Source data Start Marker

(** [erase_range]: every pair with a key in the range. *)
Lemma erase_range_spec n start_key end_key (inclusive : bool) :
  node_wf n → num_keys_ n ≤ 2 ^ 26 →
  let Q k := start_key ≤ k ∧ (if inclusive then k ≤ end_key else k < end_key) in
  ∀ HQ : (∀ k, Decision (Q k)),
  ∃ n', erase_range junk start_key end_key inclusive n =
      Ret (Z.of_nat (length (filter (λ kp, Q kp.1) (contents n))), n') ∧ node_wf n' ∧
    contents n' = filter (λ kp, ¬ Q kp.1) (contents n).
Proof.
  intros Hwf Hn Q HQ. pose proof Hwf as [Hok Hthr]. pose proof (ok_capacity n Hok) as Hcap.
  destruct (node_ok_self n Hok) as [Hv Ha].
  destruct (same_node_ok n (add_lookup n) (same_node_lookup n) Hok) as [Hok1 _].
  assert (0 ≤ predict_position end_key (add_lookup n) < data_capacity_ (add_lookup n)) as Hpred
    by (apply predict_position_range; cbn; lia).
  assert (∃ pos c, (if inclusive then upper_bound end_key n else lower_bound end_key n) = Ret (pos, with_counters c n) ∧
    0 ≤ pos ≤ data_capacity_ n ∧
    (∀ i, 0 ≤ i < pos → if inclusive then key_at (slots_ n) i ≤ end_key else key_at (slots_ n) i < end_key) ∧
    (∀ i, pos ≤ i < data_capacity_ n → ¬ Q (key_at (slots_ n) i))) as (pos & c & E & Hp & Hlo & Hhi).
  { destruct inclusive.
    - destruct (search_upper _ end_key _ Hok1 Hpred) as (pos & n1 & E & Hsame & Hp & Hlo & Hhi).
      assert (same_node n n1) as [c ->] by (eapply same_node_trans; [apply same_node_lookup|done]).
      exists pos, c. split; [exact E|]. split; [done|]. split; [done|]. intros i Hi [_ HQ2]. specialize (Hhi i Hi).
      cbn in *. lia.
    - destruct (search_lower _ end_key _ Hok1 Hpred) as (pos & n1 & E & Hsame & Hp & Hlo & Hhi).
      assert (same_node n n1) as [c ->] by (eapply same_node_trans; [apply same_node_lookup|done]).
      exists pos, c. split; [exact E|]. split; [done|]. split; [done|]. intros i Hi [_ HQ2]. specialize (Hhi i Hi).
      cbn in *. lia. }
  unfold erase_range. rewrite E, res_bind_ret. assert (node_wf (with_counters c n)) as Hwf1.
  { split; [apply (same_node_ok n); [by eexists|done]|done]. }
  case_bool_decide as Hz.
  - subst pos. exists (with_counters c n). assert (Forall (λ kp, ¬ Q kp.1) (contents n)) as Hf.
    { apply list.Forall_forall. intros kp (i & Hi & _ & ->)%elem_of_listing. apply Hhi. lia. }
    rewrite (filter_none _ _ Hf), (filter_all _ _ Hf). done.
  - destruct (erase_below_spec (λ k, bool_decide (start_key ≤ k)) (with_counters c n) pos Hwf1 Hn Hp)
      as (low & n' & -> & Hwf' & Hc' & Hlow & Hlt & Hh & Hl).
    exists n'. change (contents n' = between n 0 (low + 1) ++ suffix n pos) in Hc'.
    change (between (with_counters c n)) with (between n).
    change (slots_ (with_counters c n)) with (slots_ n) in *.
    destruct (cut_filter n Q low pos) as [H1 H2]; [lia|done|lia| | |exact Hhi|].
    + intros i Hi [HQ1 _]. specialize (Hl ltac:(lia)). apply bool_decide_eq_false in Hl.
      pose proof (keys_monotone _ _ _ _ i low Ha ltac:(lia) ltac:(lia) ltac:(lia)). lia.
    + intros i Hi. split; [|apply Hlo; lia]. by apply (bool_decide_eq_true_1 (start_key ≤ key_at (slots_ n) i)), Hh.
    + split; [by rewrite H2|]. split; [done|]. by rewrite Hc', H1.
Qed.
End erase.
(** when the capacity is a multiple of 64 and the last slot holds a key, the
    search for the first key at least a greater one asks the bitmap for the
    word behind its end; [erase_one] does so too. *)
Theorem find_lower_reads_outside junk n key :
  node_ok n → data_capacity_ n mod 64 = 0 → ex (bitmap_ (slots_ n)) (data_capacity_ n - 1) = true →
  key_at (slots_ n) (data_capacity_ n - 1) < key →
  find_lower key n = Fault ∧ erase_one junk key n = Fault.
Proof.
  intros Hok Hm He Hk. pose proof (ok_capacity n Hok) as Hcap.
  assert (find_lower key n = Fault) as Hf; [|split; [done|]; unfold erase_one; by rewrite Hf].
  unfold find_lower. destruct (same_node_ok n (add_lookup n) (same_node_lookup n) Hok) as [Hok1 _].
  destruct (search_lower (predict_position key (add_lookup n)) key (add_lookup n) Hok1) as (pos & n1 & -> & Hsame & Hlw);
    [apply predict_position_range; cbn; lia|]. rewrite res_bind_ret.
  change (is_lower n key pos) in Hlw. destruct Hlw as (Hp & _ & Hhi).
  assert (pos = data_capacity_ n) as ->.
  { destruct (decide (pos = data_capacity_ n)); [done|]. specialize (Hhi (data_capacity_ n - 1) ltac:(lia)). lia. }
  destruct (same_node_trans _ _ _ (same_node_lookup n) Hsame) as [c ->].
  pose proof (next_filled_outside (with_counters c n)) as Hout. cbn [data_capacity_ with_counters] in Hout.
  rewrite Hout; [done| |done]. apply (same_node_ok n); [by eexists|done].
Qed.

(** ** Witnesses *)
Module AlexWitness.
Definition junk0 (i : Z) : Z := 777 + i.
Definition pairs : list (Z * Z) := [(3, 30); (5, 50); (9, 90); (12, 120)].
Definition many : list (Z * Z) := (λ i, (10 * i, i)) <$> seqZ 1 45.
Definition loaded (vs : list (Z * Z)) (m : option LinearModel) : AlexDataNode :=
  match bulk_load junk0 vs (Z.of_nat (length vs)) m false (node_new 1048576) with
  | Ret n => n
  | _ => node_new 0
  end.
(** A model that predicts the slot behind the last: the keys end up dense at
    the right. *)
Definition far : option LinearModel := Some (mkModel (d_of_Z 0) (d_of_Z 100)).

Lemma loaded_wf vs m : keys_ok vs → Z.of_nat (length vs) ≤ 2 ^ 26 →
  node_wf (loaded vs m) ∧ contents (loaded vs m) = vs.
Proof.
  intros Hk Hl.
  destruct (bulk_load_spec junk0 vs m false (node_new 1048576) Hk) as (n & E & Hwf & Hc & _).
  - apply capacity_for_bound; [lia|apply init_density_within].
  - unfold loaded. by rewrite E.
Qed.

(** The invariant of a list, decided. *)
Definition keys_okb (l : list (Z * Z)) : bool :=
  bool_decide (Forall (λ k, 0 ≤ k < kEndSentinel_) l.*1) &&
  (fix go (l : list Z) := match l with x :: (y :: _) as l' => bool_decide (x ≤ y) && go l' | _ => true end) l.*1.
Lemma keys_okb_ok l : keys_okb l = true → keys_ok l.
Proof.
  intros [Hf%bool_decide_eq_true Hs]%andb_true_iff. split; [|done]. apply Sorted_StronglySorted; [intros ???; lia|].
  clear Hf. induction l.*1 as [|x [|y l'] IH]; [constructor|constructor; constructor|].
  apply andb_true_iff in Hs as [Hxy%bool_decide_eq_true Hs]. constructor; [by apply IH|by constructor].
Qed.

Source data End Marker
Source data Start Marker

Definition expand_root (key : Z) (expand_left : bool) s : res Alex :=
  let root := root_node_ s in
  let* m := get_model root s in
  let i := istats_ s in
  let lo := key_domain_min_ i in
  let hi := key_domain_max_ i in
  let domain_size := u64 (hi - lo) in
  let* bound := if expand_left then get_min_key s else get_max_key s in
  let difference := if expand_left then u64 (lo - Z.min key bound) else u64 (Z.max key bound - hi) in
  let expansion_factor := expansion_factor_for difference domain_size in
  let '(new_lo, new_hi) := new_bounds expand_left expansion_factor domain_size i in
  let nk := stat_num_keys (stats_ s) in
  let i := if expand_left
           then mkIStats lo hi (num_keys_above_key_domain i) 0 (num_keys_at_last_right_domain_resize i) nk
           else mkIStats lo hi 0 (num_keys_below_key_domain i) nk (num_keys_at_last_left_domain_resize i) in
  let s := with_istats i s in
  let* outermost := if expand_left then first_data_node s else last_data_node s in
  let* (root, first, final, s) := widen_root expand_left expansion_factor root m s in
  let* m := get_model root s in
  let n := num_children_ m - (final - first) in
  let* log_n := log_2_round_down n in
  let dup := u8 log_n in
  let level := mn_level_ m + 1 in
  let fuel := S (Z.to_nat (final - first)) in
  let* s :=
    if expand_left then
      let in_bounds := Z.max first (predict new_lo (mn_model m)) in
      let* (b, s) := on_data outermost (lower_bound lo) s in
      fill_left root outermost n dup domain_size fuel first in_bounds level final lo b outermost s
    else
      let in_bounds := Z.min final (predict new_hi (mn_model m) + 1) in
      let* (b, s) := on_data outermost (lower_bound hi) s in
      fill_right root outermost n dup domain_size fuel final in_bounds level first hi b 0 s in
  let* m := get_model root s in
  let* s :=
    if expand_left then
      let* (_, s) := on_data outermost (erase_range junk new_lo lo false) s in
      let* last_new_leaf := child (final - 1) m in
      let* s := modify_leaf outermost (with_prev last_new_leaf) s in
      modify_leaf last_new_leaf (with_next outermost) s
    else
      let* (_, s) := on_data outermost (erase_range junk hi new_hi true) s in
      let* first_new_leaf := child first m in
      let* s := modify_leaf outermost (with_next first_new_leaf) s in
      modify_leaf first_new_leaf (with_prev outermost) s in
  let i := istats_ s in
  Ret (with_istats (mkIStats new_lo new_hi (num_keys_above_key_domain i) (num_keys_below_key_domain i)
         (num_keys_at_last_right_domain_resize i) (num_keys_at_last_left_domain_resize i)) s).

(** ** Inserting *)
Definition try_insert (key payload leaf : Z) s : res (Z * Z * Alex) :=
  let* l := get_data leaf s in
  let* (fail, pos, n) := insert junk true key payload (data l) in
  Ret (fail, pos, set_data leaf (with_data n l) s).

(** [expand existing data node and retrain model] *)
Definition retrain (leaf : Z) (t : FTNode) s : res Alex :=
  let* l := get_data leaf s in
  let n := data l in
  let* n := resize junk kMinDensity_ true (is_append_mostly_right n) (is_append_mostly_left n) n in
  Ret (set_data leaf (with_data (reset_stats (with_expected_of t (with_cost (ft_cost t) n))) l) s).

Source data End Marker
Source data Start Marker

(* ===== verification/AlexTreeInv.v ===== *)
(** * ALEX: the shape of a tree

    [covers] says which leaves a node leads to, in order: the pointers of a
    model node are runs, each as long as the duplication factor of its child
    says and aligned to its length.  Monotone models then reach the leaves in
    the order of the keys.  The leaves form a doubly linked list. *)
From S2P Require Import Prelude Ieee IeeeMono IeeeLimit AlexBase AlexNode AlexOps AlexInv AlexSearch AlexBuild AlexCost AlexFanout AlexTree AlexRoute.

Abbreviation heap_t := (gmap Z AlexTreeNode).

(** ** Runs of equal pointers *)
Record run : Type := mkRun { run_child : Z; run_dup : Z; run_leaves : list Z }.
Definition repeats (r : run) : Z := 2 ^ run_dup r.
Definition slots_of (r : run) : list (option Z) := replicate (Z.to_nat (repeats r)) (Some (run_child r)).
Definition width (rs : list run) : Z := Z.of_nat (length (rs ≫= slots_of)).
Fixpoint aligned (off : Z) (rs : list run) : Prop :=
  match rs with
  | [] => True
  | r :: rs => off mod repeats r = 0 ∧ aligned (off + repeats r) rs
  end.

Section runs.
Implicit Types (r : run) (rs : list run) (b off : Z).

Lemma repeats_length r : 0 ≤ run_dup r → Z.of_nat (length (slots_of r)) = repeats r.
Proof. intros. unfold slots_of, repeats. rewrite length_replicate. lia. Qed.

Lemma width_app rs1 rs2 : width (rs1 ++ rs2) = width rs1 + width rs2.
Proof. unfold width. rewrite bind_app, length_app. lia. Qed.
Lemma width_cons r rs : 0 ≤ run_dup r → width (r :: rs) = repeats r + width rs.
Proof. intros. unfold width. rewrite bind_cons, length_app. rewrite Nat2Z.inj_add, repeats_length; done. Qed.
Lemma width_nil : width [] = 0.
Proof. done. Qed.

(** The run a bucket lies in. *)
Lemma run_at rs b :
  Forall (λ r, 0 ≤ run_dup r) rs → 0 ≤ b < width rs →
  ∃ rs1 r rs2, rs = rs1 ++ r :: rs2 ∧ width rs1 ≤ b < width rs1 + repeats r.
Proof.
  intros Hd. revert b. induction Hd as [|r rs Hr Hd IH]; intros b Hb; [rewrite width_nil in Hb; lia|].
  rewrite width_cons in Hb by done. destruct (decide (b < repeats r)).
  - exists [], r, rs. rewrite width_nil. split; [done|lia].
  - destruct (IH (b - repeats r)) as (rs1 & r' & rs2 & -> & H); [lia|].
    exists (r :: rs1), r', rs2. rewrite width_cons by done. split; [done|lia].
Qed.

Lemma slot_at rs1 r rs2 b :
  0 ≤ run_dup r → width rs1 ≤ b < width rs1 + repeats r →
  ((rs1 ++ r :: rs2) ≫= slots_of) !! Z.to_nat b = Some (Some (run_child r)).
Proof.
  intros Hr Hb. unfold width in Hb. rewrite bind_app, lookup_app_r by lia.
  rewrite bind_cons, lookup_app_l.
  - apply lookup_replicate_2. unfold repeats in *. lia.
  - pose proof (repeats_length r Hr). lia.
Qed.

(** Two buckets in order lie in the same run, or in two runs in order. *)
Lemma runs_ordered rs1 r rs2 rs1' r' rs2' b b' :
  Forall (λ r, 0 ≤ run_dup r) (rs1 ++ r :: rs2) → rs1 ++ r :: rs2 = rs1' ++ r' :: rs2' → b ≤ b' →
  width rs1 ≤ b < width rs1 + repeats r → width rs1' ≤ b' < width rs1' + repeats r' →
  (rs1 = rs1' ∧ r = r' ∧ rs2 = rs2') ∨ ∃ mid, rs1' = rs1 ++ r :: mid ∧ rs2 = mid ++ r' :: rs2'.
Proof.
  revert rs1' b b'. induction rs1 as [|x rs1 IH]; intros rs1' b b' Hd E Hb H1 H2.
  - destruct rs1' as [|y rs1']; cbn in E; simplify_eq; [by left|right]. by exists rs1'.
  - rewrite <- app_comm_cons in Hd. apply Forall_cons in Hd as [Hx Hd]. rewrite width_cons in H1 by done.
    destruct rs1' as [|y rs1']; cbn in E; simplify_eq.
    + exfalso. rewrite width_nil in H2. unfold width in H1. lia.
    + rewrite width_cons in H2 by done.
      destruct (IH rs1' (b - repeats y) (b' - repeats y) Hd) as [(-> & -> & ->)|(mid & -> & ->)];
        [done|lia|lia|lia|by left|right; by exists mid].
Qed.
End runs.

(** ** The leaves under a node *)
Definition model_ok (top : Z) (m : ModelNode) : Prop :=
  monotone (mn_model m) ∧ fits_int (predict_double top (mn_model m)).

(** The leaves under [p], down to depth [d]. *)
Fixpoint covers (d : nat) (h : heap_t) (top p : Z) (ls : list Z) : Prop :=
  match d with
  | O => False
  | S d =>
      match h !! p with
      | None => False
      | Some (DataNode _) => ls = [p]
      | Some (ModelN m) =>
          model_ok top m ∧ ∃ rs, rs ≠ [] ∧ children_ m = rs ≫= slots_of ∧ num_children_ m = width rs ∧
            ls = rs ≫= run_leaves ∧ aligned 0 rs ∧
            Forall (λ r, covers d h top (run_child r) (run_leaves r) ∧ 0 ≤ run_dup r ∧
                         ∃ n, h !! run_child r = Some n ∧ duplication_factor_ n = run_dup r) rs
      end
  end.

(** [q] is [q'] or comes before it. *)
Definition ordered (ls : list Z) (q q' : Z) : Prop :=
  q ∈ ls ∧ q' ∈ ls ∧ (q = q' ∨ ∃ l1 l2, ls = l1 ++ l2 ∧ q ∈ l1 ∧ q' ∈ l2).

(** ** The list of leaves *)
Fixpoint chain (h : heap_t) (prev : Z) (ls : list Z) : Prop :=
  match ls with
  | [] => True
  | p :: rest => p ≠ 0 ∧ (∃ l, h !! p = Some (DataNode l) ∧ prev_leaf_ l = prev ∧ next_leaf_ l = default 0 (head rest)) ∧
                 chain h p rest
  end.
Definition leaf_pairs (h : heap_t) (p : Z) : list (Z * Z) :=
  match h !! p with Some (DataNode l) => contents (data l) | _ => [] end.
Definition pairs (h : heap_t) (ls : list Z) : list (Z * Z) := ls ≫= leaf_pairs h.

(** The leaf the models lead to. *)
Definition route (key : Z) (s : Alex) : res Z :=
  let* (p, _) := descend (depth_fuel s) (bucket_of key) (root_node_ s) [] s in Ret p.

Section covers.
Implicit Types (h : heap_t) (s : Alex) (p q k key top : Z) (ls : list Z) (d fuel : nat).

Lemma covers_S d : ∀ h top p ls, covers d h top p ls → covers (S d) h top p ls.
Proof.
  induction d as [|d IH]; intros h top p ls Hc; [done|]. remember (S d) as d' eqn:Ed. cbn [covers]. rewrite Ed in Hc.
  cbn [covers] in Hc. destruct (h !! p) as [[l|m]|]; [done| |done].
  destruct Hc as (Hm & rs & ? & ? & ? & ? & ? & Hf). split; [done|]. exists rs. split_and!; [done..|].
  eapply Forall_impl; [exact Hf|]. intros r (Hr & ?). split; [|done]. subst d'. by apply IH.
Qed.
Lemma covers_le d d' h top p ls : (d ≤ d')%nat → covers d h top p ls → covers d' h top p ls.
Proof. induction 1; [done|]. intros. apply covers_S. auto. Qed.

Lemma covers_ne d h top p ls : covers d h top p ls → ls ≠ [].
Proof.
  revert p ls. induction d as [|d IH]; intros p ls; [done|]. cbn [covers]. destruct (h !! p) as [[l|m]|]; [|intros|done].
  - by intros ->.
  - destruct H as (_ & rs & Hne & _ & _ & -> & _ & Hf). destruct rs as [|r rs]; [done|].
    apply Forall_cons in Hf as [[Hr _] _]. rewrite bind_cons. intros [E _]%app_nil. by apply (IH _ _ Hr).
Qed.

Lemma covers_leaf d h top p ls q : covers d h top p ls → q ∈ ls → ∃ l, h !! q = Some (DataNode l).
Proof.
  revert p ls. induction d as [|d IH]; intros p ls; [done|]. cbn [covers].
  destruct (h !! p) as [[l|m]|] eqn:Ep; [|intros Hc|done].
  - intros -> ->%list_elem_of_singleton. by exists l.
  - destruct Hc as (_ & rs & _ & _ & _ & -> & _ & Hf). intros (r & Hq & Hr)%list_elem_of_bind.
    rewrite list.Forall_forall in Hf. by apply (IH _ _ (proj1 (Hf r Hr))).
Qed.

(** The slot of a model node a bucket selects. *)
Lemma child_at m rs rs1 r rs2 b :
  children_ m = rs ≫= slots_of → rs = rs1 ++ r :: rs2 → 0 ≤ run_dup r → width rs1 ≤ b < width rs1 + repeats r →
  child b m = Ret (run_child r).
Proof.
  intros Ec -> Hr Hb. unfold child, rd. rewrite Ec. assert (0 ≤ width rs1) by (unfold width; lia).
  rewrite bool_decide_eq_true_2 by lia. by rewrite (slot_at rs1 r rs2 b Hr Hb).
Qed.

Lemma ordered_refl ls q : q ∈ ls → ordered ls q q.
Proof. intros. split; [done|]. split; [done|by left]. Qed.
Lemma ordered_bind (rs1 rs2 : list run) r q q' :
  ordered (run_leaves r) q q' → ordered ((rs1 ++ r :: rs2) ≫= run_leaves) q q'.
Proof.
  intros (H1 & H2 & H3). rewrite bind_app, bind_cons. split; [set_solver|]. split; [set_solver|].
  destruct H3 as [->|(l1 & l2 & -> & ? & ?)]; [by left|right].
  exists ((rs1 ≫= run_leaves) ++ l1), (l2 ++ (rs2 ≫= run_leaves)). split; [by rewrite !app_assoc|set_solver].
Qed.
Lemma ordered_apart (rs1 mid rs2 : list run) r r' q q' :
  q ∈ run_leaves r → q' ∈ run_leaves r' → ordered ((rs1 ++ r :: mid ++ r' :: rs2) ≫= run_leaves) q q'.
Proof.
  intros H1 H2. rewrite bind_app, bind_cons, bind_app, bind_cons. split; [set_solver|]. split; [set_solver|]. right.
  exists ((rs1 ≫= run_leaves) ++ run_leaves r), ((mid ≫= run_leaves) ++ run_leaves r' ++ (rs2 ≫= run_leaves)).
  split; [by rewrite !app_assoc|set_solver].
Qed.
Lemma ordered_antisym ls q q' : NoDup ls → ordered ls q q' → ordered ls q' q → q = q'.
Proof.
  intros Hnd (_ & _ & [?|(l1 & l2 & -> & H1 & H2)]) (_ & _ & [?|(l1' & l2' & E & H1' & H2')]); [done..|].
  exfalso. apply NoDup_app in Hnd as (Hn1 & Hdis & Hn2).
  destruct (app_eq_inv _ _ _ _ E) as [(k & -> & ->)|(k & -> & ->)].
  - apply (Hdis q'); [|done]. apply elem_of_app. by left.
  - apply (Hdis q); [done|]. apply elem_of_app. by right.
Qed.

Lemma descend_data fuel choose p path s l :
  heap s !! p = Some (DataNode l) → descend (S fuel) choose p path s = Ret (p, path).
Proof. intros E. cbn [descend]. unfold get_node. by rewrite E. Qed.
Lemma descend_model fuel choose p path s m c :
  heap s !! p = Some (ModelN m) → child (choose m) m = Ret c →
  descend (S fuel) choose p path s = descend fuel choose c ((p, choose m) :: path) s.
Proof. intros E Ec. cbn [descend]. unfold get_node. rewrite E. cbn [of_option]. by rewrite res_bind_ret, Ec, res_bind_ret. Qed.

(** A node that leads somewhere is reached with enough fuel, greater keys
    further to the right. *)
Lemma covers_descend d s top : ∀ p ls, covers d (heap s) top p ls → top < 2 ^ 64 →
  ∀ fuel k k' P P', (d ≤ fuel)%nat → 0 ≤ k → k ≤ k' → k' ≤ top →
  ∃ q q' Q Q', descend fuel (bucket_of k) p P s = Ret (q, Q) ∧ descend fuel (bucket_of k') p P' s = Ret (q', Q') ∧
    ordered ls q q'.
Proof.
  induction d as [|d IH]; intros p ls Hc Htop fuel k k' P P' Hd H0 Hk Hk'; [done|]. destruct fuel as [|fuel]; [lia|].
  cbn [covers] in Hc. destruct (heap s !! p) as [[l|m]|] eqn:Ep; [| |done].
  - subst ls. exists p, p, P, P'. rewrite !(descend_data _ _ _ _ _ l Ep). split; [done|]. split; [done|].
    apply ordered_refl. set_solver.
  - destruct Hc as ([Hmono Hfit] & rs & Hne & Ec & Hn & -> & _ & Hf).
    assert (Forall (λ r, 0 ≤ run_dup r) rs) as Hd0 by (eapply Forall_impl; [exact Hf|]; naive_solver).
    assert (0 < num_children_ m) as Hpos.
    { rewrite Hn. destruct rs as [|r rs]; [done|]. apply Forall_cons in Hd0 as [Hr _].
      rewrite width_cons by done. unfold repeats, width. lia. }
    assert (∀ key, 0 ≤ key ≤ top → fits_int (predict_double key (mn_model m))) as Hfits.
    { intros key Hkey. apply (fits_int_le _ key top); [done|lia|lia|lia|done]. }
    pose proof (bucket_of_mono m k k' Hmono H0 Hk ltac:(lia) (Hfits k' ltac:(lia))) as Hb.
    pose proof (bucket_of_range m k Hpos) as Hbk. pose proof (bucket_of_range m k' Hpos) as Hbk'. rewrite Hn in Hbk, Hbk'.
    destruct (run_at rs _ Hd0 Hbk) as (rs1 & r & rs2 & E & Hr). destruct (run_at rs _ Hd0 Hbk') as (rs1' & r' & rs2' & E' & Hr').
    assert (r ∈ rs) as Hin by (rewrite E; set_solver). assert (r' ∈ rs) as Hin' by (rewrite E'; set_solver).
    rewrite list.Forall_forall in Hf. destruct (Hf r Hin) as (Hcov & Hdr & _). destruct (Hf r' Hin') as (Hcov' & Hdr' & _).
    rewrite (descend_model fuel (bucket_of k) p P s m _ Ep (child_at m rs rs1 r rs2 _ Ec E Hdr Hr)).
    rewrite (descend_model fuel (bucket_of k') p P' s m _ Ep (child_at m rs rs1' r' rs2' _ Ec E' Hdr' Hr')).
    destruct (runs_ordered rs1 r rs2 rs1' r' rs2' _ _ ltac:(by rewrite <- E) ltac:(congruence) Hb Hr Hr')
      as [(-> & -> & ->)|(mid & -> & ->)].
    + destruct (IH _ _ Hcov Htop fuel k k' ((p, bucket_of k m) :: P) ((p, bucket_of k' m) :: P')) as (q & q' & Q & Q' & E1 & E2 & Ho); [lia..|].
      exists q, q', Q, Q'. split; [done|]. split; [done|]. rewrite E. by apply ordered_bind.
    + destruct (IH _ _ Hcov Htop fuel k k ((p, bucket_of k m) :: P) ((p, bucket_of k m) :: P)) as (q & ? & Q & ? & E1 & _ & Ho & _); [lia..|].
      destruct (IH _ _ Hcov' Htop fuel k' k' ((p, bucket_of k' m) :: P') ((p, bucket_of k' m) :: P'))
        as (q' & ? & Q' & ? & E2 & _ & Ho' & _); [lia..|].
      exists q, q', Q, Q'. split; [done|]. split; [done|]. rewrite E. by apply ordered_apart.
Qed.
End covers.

Source data End Marker

■ **Your task**: When the line with "(** [erase_range]: every" is reached in the data above, start copying there, and copy each line exactly until the line with "rewrite (filter_none _" has been copied; copy nothing else.

■ **Your response**:
(** [erase_range]: every pair with a key in the range. *)
Lemma erase_range_spec n start_key end_key (inclusive : bool) :
  node_wf n → num_keys_ n ≤ 2 ^ 26 →
  let Q k := start_key ≤ k ∧ (if inclusive then k ≤ end_key else k < end_key) in
  ∀ HQ : (∀ k, Decision (Q k)),
  ∃ n', erase_range junk start_key end_key inclusive n =
      Ret (Z.of_nat (length (filter (λ kp, Q kp.1) (contents n))), n') ∧ node_wf n' ∧
    contents n' = filter (λ kp, ¬ Q kp.1) (contents n).
Proof.
  intros Hwf Hn Q HQ. pose proof Hwf as [Hok Hthr]. pose proof (ok_capacity n Hok) as Hcap.
  destruct (node_ok_self n Hok) as [Hv Ha].
  destruct (same_node_ok n (add_lookup n) (same_node_lookup n) Hok) as [Hok1 _].
  assert (0 ≤ predict_position end_key (add_lookup n) < data_capacity_ (add_lookup n)) as Hpred
    by (apply predict_position_range; cbn; lia).
  assert (∃ pos c, (if inclusive then upper_bound end_key n else lower_bound end_key n) = Ret (pos, with_counters c n) ∧
    0 ≤ pos ≤ data_capacity_ n ∧
    (∀ i, 0 ≤ i < pos → if inclusive then key_at (slots_ n) i ≤ end_key else key_at (slots_ n) i < end_key) ∧
    (∀ i, pos ≤ i < data_capacity_ n → ¬ Q (key_at (slots_ n) i))) as (pos & c & E & Hp & Hlo & Hhi).
  { destruct inclusive.
    - destruct (search_upper _ end_key _ Hok1 Hpred) as (pos & n1 & E & Hsame & Hp & Hlo & Hhi).
      assert (same_node n n1) as [c ->] by (eapply same_node_trans; [apply same_node_lookup|done]).
      exists pos, c. split; [exact E|]. split; [done|]. split; [done|]. intros i Hi [_ HQ2]. specialize (Hhi i Hi).
      cbn in *. lia.
    - destruct (search_lower _ end_key _ Hok1 Hpred) as (pos & n1 & E & Hsame & Hp & Hlo & Hhi).
      assert (same_node n n1) as [c ->] by (eapply same_node_trans; [apply same_node_lookup|done]).
      exists pos, c. split; [exact E|]. split; [done|]. split; [done|]. intros i Hi [_ HQ2]. specialize (Hhi i Hi).
      cbn in *. lia. }
  unfold erase_range. rewrite E, res_bind_ret. assert (node_wf (with_counters c n)) as Hwf1.
  { split; [apply (same_node_ok n); [by eexists|done]|done]. }
  case_bool_decide as Hz.
  - subst pos. exists (with_counters c n). assert (Forall (λ kp, ¬ Q kp.1) (contents n)) as Hf.
    { apply list.Forall_forall. intros kp (i & Hi & _ & ->)%elem_of_listing. apply Hhi. lia. }
    rewrite (filter_none _ _ Hf), (filter_all _ _ Hf). done.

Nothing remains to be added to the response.